───── Available records ─────

(** ** The set-up test of [test_educhain.py] *)

Module TestSetup.

(** Keyword arguments the test passes to [ChatGoogleGenerativeAI]. *)
Record SetupArgs : Type := {
  model : pystr;
  google_api_key : option pystr;
  temperature : Q
}.

(** The requests of the two generation checks. *)
Definition mcq_request : QnaRequest :=
  {| q_topic := lit "Python Programming Basics";
     q_num := 3;
     q_question_type := lit "Multiple Choice";
     q_difficulty_level := lit "Beginner";
     q_custom_instructions := None;
     q_prompt_template := None |}.

Definition lesson_request : LessonRequest :=
  {| l_topic := lit "Python Programming Basics";
     l_duration := lit "45 minutes";
     l_grade_level := lit "High School";
     l_learning_objectives := None |}.

(** A call of an external constructor: it raises or returns, and is not
    an engine call. *)
Definition construct {A} (r : exn + A) : M A := fun log => (r, log).

Section Setup.

Variables GeminiModel LLMConfigT : Type.

Record Library : Type := {
  ChatGoogleGenerativeAI : SetupArgs -> exn + GeminiModel;
  LLMConfig : GeminiModel -> exn + LLMConfigT;
  Educhain_new : LLMConfigT -> exn + Educhain
}.

Variable lib : Library.

Local Open Scope py_scope.
(** * icloud-photos-sync: the differ, the library loader and the sync retry loop

    A shallow embedding of
    - [PhotosLibrary]
      (rootfs/opt/icloud-photos-sync/src/lib/photos-library/photos-library.ts):
      the loader of the local library ([loadAlbums], [loadAlbum],
      [readAlbumTypeFromPath], [loadAssets]) and the differ
      ([getProcessingQueues]);
    - [SyncEngine] (app/src/lib/sync-engine/sync-engine.ts): [sync],
      [checkFatalError], [prepareRetry] and the three phases of an attempt;
    - [iCloudPhotos]: the indexing check ([checkingIndexingStatus],
      [performQuery]);
    together with the properties of the specification that concern them.

    Conventions.
    - A JavaScript object used as a dictionary is a [gmap string _]; its keys
      are taken not to be names of members of [Object.prototype].
    - A method that changes an object it was handed returns the object's new
      value next to its result.
    - [this.logger] and [this.emit] append to a log or a trace; loggers and
      event listeners are taken not to throw, except in [ICloudPhotos],
      where what a listener throws is part of the model.
    - A thrown value, or the rejection of an awaited promise, is the [Throw]
      outcome of the effect monad [Eff.M]; [await] is sequencing.
    - Numbers are integers ([Z], or [nat] for a length); a number inside a
      response is a double. *)

From Stdlib Require Import ZArith Lia Ascii String PrimFloat.
From Equations Require Import Equations.
From stdpp Require Import base option list strings gmap fin_maps pretty.

(** ** Effects: state, exceptions, and fuel for unbounded recursion *)

Module Eff.
(** Captured groups are pieces of the subject: a character absent from
    the subject is absent from every group of a match. *)
Lemma rmatch_captures_absent (c : ascii) (r : regex) :
  forall k,
    (forall st res,
       includes_char c (rest st) = false ->
       Forall (fun p => includes_char c (snd p) = false) (captures st) ->
       k st = Some res ->
       Forall (fun p => includes_char c (snd p) = false) (captures res)) ->
    forall st res,
      includes_char c (rest st) = false ->
      Forall (fun p => includes_char c (snd p) = false) (captures st) ->
      rmatch r k st = Some res ->
      Forall (fun p => includes_char c (snd p) = false) (captures res).
Proof.
  assert (Hstep : forall p k,
            (forall st res,
               includes_char c (rest st) = false ->
               Forall (fun p => includes_char c (snd p) = false) (captures st) ->
               k st = Some res ->
               Forall (fun p => includes_char c (snd p) = false) (captures res)) ->
            forall st res,
              includes_char c (rest st) = false ->
              Forall (fun p => includes_char c (snd p) = false) (captures st) ->
              step_char p k st = Some res ->
              Forall (fun p => includes_char c (snd p) = false) (captures res)).
  { intros p k Hk st res H Hc. unfold step_char.
    destruct (rest st) as [|a s] eqn:E; [discriminate|].
    destruct (p a); [|discriminate].
    apply Hk; [cbn [rest]; apply (includes_char_tail c a s H) | exact Hc]. }
  induction r as [a|neg cs| | | |r1 IH1 r2 IH2|r1 IH1 r2 IH2|r1 IH1|i r1 IH1];
    intros k Hk st res H Hc; cbn [rmatch].
  - apply Hstep; assumption.
  - apply Hstep; assumption.
  - apply Hstep; assumption.
  - destruct (index st =? 0)%nat; [apply Hk; assumption | discriminate].
  - destruct (rest st) eqn:E; [apply Hk; [rewrite E; reflexivity | assumption]
                              | discriminate].
  - apply IH1; [|assumption|assumption].
    intros st' res' H' Hc'. apply IH2; assumption.
  - destruct (rmatch r1 k st) as [res1|] eqn:E1.
    + intros [= <-]. apply (IH1 k Hk st res1 H Hc E1).
    + apply IH2; assumption.
  - generalize (String.length (rest st)) as n. intros n. revert st res H Hc.
    induction n as [|n IHn]; intros st res H Hc; [apply Hk; assumption|].
    match goal with
    | |- match ?t with _ => _ end = _ -> _ => destruct t as [res1|] eqn:E1
    end.
    + intros [= <-]. revert E1. apply IH1; [|assumption|assumption].
      intros st' res' H' Hc'.
      destruct (String.length (rest st') <? String.length (rest st))%nat;
        [apply IHn; assumption | discriminate].
    + apply Hk; assumption.
  - apply IH1; [|assumption|assumption].
    intros st' res' H' Hc'. apply Hk; [exact H'|].
    cbn [captures]. constructor; [|exact Hc'].
    cbn [snd]. apply substring_absent. exact H.
Qed.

─────

* **What you will do**
After locating the line that holds "induction n as", print it and each line after it through the end of the data, exactly as it stands.

* **Answer**
    induction n as [|n IHn]; intros st res H Hc; [apply Hk; assumption|].
    match goal with
    | |- match ?t with _ => _ end = _ -> _ => destruct t as [res1|] eqn:E1
    end.
    + intros [= <-]. revert E1. apply IH1; [|assumption|assumption].
      intros st' res' H' Hc'.
      destruct (String.length (rest st') <? String.length (rest st))%nat;
        [apply IHn; assumption | discriminate].
    + apply Hk; assumption.
  - apply IH1; [|assumption|assumption].
    intros st' res' H' Hc'. apply Hk; [exact H'|].
    cbn [captures]. constructor; [|exact Hc'].
    cbn [snd]. apply substring_absent. exact H.
Qed.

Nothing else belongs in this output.